*** Exercise inputs Section Begins ***
(* ===== verification/PortfolioFacts.v ===== *)
(** * Invariants of the coordinator

    What every successful event keeps: orders, positions and reservations agree, the
    journal is a hash chain, and every order follows the transition table. *)
From S2P Require Import Prelude Decimal DecimalFacts Text Dataset Costs Phase14 Strategies Execution Json JsonFacts CanonicalPolicy Research Exec Qualification Chain PyText Paper PaperFacts.
From S2P Require Import Portfolio.
Open Scope list_scope.
Open Scope Z_scope.

(** ** Events as a journal *)

Lemma event_dict_prev e : event_dict e !! "previous_hash"%string = Some (JStr (pv_previous_hash e)).
Proof.
  unfold event_dict, event_fields. cbn [list_to_map foldr fst snd]. repeat (rewrite lookup_insert_ne by done).
  apply lookup_insert_eq.
Qed.
Lemma event_text_prev e e' : event_text e = event_text e' -> pv_previous_hash e = pv_previous_hash e'.
Proof.
  intros E%dict_text_inj. apply (f_equal (fun m => m !! "previous_hash"%string)) in E.
  rewrite !lookup_fmap, !event_dict_prev in E. cbn in E. by injection E.
Qed.
#[export] Instance portfolio_journal : Journal PortfolioEvent := {|
  row_text := event_text; previous_hash := pv_previous_hash; current_hash := pv_current_hash;
  row_text_links := event_text_prev
|}.

(** ** The effect of an event on the books *)

Inductive effect (key : string) (c c1 : Coordinator) : OrderState -> Prop :=
| eff_portfolio state : portfolio_event state = true -> co_orders c1 = co_orders c ->
    co_positions c1 = co_positions c -> co_reservations c1 = co_reservations c ->
    (forall s, is_Some (find (co_marks c) s) -> is_Some (find (co_marks c1) s)) -> effect key c c1 state
| eff_proposed o : find (co_orders c) key = None -> or_state o = PROPOSED ->
    co_orders c1 = store (co_orders c) key o -> co_positions c1 = co_positions c ->
    co_reservations c1 = co_reservations c -> co_marks c1 = co_marks c -> effect key c c1 PROPOSED
| eff_moved o state : find (co_orders c) key = Some o -> state ∈ TRANSITIONS (Some (or_state o)) ->
    state ∈ [RISK_CHECKED; ACCEPTED; EXIT_PENDING; REJECTED] ->
    co_orders c1 = store (co_orders c) key (set_state state o) -> co_positions c1 = co_positions c ->
    co_reservations c1 = co_reservations c -> co_marks c1 = co_marks c -> effect key c c1 state
| eff_reserved o amount : find (co_orders c) key = Some o -> or_state o = RISK_CHECKED ->
    find (co_reservations c) key = None ->
    co_orders c1 = store (co_orders c) key (set_state RESERVED o) -> co_positions c1 = co_positions c ->
    co_reservations c1 = store (co_reservations c) key amount -> co_marks c1 = co_marks c -> effect key c c1 RESERVED
| eff_cancelled o : find (co_orders c) key = Some o -> CANCELLED ∈ TRANSITIONS (Some (or_state o)) ->
    co_orders c1 = store (co_orders c) key (set_state CANCELLED o) -> co_positions c1 = co_positions c ->
    co_reservations c1 = discard (co_reservations c) key -> co_marks c1 = co_marks c -> effect key c c1 CANCELLED
| eff_filled o o1 price : find (co_orders c) key = Some o -> or_state o = ACCEPTED ->
    find (co_positions c) (or_symbol o) = None -> or_symbol o1 = or_symbol o -> or_state o1 = FILLED ->
    co_orders c1 = store (co_orders c) key o1 -> co_positions c1 = store (co_positions c) (or_symbol o) key ->
    co_reservations c1 = discard (co_reservations c) key ->
    co_marks c1 = store (co_marks c) (or_symbol o) price -> effect key c c1 FILLED
| eff_closed o o1 : find (co_orders c) key = Some o -> or_state o = EXIT_PENDING ->
    find (co_positions c) (or_symbol o) = Some key -> or_symbol o1 = or_symbol o -> or_state o1 = CLOSED ->
    co_orders c1 = store (co_orders c) key o1 -> co_positions c1 = discard (co_positions c) (or_symbol o) ->
    co_reservations c1 = co_reservations c -> co_marks c1 = co_marks c -> effect key c c1 CLOSED.

(** The attributes that no event changes before it is recorded. *)
Record kept (c c1 : Coordinator) : Prop := {
  kp_binding : co_binding c1 = co_binding c; kp_run : co_run_id c1 = co_run_id c; kp_policy : co_policy c1 = co_policy c;
  kp_opening : co_opening c1 = co_opening c; kp_consumed : co_consumed c1 = co_consumed c;
  kp_events : co_events c1 = co_events c; kp_day : co_day c1 = co_day c; kp_equity : co_day_equity c1 = co_day_equity c;
  kp_crash : co_crash c1 = co_crash c; kp_watch : co_watch c1 = co_watch c
}.

Section effects.
Context `{Dump Row} `{DumpPython Policy}.

Lemma has_false {V} (d : list (string * V)) k : has d k = false -> find d k = None.
Proof. unfold has. by destruct (find d k). Qed.

Lemma transition_from state s : state ∈ TRANSITIONS (Some s) ->
  (state = RESERVED -> s = RISK_CHECKED) /\ (state = FILLED -> s = ACCEPTED) /\ (state = CLOSED -> s = EXIT_PENDING) /\
  state <> PROPOSED.
Proof.
  intros Hin. destruct s; cbn in Hin;
    repeat first [apply elem_of_cons in Hin as [->|Hin] | apply elem_of_nil in Hin as []]; naive_solver.
Qed.

Lemma move_order_effect key state at_ r v c c' : move_order key state at_ r v c = (c', Ok tt) ->
  (find (co_orders c) key = None /\ state = PROPOSED /\
   exists o, or_state o = PROPOSED /\ c' = with_orders (store (co_orders c) key o) c) \/
  (exists o, find (co_orders c) key = Some o /\ state ∈ TRANSITIONS (Some (or_state o)) /\
             c' = with_orders (store (co_orders c) key (set_state state o)) c).
Proof.
  unfold move_order. intros E. run_step E. run_step E. bool_inv. destruct (find (co_orders c) key) as [o|] eqn:Ef.
  - right. exists o. unfold store_order in E. apply run_modify in E. subst. done.
  - left. cbn in G. apply list_elem_of_singleton in G. run_step E. run_step E. unfold store_order in E.
    apply run_modify in E. subst. split; [done|]. split; [done|].
    eexists. split; [|reflexivity]. done.
Qed.

Lemma apply_event_effect key state at_ v o c c' : find (co_orders c) key = Some o -> or_state o = state ->
  portfolio_event state = false -> apply_event key state at_ v c = (c', Ok tt) ->
  kept c c' /\ co_halted c' = co_halted c /\
  match state with
  | RESERVED => exists amount, find (co_reservations c) key = None /\ co_orders c' = co_orders c /\
      co_positions c' = co_positions c /\ co_reservations c' = store (co_reservations c) key amount /\ co_marks c' = co_marks c
  | FILLED => exists o1 price, find (co_positions c) (or_symbol o) = None /\ or_symbol o1 = or_symbol o /\
      or_state o1 = FILLED /\ co_orders c' = store (co_orders c) key o1 /\
      co_positions c' = store (co_positions c) (or_symbol o) key /\
      co_reservations c' = discard (co_reservations c) key /\ co_marks c' = store (co_marks c) (or_symbol o) price
  | CLOSED => exists o1, find (co_positions c) (or_symbol o) = Some key /\ or_symbol o1 = or_symbol o /\
      or_state o1 = CLOSED /\ co_orders c' = store (co_orders c) key o1 /\
      co_positions c' = discard (co_positions c) (or_symbol o) /\
      co_reservations c' = co_reservations c /\ co_marks c' = co_marks c
  | CANCELLED => co_orders c' = co_orders c /\ co_positions c' = co_positions c /\
      co_reservations c' = discard (co_reservations c) key /\ co_marks c' = co_marks c
  | _ => c' = c
  end.
Proof.
  intros Hf Hs Hp E. destruct state; try discriminate Hp; cbn [apply_event] in E;
    try (apply run_ret in E as [-> _]; split; [by split|done]).
  - unfold reserve in E. run_inv E. apply has_false in G. split; [by split|]. split; [done|]. by eexists.
  - unfold fill, store_order in E. run_step E. run_step E. rewrite Hf in G. apply of_option_Ok in G. injection G as <-.
    run_inv E. apply has_false in G. split; [by split|]. split; [done|]. eexists _, _. cbn.
    split; [exact G|]. split; [|split; [|done]]; done.
  - unfold close, store_order in E. run_step E. run_step E. rewrite Hf in G. apply of_option_Ok in G. injection G as <-.
    run_inv E. bool_inv. split; [by split|]. split; [done|]. eexists. cbn. split; [exact G|]. split; [|split; [|done]]; done.
Qed.

(** What a recorded event says. *)
Record recorded (c c1 : Coordinator) (key : string) (state : OrderState) (at_ : Z) (v : Details)
    (e : PortfolioEvent) : Prop := {
  re_sequence : pv_sequence e = Z.of_nat (length (co_events c));
  re_at : pv_at e = at_;
  re_order_id : pv_order_id e = key;
  re_state : pv_state e = state;
  re_previous : pv_previous e = or_state <$> find (co_orders c) key;
  re_order : pv_order e = find (co_orders c1) key;
  re_details : pv_details e = v;
  re_account : account c1 = Ok (pv_account e);
  re_before : exists before, account c = Ok before /\
    psub (pa_cash (pv_account e)) (pa_cash before) = Ok (pv_cash_delta e);
  re_link : pv_previous_hash e = tip (co_events c);
  re_hash : pv_current_hash e = sha (row_text e)
}.

Lemma record_event_inv key state at_ v previous before c c' :
  record_event key state at_ v previous before c = (c', Ok tt) ->
  exists e, c' = with_events (co_events c ++ [e]) c /\ pv_sequence e = Z.of_nat (length (co_events c)) /\
    pv_at e = at_ /\ pv_order_id e = key /\ pv_state e = state /\ pv_previous e = previous /\
    pv_order e = find (co_orders c) key /\ pv_details e = v /\ account c = Ok (pv_account e) /\
    psub (pa_cash (pv_account e)) (pa_cash before) = Ok (pv_cash_delta e) /\
    pv_previous_hash e = tip (co_events c) /\ pv_current_hash e = sha (row_text e).
Proof.
  unfold record_event. intros E. do 6 run_step E. cbn zeta in E. apply run_modify in E.
  match type of E with _ = with_events (_ ++ [?x]) _ => exists x end. split; [exact E|].
  cbn [pv_sequence pv_at pv_order_id pv_state pv_previous pv_order pv_details
    pv_account pv_cash_delta pv_previous_hash pv_current_hash].
  do 7 (split; [reflexivity|]). split; [assumption|]. split; [assumption|]. split; reflexivity.
Qed.

Lemma mutation_effect key state at_ r v c c1 c2 :
  when (negb (portfolio_event state)) (move_order key state at_ r v) c = (c1, Ok tt) ->
  apply_event key state at_ v c1 = (c2, Ok tt) ->
  kept c c2 /\ effect key c c2 state /\
  co_halted c2 = (match state with PAPER_HALTED => true | _ => co_halted c end) /\
  state ∈ (if portfolio_event state then [state] else TRANSITIONS (or_state <$> find (co_orders c) key)).
Proof.
  intros Em Ea. unfold when in Em. destruct (portfolio_event state) eqn:Hp; cbn [negb] in Em.
  - apply run_ret in Em as [-> _]. destruct state; try discriminate Hp; cbn [apply_event] in Ea.
    + run_inv Ea. split; [by split|]. split; [|split; [done|by left]]. apply eff_portfolio; [done..|].
      cbn. intros s Hs. rewrite find_store. destruct (decide _); [by eexists|done].
    + apply run_ret in Ea as [-> _]. split; [by split|]. split; [|split; [done|by left]]. by apply eff_portfolio.
    + run_inv Ea. split; [by split|]. split; [|split; [done|by left]]. by apply eff_portfolio.
  - apply move_order_effect in Em as [(Hn & -> & o & Ho & ->)|(o & Hf & Htr & ->)].
    + cbn [apply_event] in Ea. apply run_ret in Ea as [-> _]. split; [by split|]. rewrite Hn.
      split; [by eapply (eff_proposed _ _ _ o)|]. split; [done|]. by left.
    + apply (apply_event_effect key state at_ v (set_state state o)) in Ea as (Hk & Hh & Hm);
        [|cbn; by rewrite find_store_eq|done|done].
      assert (Hk' : kept c c2) by (destruct Hk; by split).
      split; [done|]. rewrite Hf. split; [|split; [rewrite Hh; by destruct state|exact Htr]].
      pose proof (transition_from _ _ Htr) as (T1 & T2 & T3 & T4).
      destruct state; try discriminate Hp; try done; try (subst c2; eapply (eff_moved _ _ _ o); [done|exact Htr| | | |..]; [set_solver|done..]).
      * destruct Hm as (amount & M1 & M2 & M3 & M4 & M5). eapply (eff_reserved _ _ _ o amount); cbn in *; try done. by apply T1.
      * destruct Hm as (o1 & price & M1 & M2 & M3 & M4 & M5 & M6 & M7). cbn in *. rewrite store_store in M4.
        eapply (eff_filled _ _ _ o o1 price); try done. by apply T2.
      * destruct Hm as (o1 & M1 & M2 & M3 & M4 & M5 & M6 & M7). cbn in *. rewrite store_store in M4.
        eapply (eff_closed _ _ _ o o1); try done. by apply T3.
      * destruct Hm as (M1 & M2 & M3 & M4). by eapply (eff_cancelled _ _ _ o).
Qed.

Lemma super_emit_run key state at_ r v c c' : portfolio_emit key state at_ r v c = (c', Ok tt) ->
  super_emit key state at_ r v c = (c', Ok tt).
Proof. unfold portfolio_emit. intros E. apply run_bind in E as ([] & c1 & E1 & E). run_inv E. exact E1. Qed.

(** Only a fill and a close are guarded. *)
Definition watched (state : OrderState) : bool := match state with FILLED | CLOSED => true | _ => false end.
Lemma emit_plain key state at_ r v c c' : watched state = false -> emit key state at_ r v c = (c', Ok tt) ->
  portfolio_emit key state at_ r v c = (c', Ok tt).
Proof.
  intros Hw E. unfold emit in E. run_step E. destruct x. run_step E.
  assert (guarded_state s state = false) as Hg by (unfold guarded_state; destruct (co_watch s), state; done).
  rewrite Hg in E. apply run_ret in E as [-> _]. assumption.
Qed.

Lemma coordinator_emit_inv key state at_ r v c c' : portfolio_emit key state at_ r v c = (c', Ok tt) ->
  exists c1 e, c' = with_events (co_events c ++ [e]) c1 /\ kept c c1 /\ effect key c c1 state /\
    co_halted c1 = (match state with PAPER_HALTED => true | _ => co_halted c end) /\
    recorded c c1 key state at_ v e /\ Z.of_nat (length (co_events c)) < LIMIT /\
    match last (co_events c) with Some e => pv_at e <= at_ | None => True end /\
    state ∈ (if portfolio_event state then [state] else TRANSITIONS (or_state <$> find (co_orders c) key)).
Proof.
  intros E. apply super_emit_run in E. revert E. unfold super_emit. intros E. run_step E. run_step E. rename G into Hguard. run_step E. rename x0 into before. rename G into Hbefore.
  unfold event_guard in Hguard. apply bind_Ok in Hguard as (u1 & G1%raise_if_Ok & Hguard).
  apply bind_Ok in Hguard as (u2 & G2%raise_if_Ok & _). bool_inv.
  assert (Hlast : match last (co_events c) with Some e => pv_at e <= at_ | None => True end).
  { destruct (last (co_events c)); [bool_inv; lia|done]. }
  apply run_bind in E as ([] & s2 & Em & E). apply run_bind in E as ([] & s3 & Ea & E).
  pose proof (mutation_effect _ _ _ _ _ _ _ _ Em Ea) as (Hk & He & Hh & Hin). clear Em Ea.
  apply record_event_inv in E as (e & -> & R1 & R2 & R3 & R4 & R5 & R6 & R7 & R8 & R9 & R10 & R11).
  exists s3, e. pose proof (kp_events _ _ Hk) as Hev. rewrite Hev in R1, R10 |- *.
  split; [reflexivity|]. split; [exact Hk|]. split; [exact He|]. split; [exact Hh|].
  split; [|split; [lia|split; [exact Hlast|exact Hin]]].
  exact (Build_recorded _ _ _ _ _ _ _ R1 R2 R3 R4 R5 R6 R7 R8 (ex_intro _ before (conj Hbefore R9)) R10 R11).
Qed.
End effects.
*** Exercise inputs Section Ends ***
Work task:
Using the records above, copy all lines that include the word "every".

Your response:
    What every successful event keeps: orders, positions and reservations agree, the
    journal is a hash chain, and every order follows the transition table. *)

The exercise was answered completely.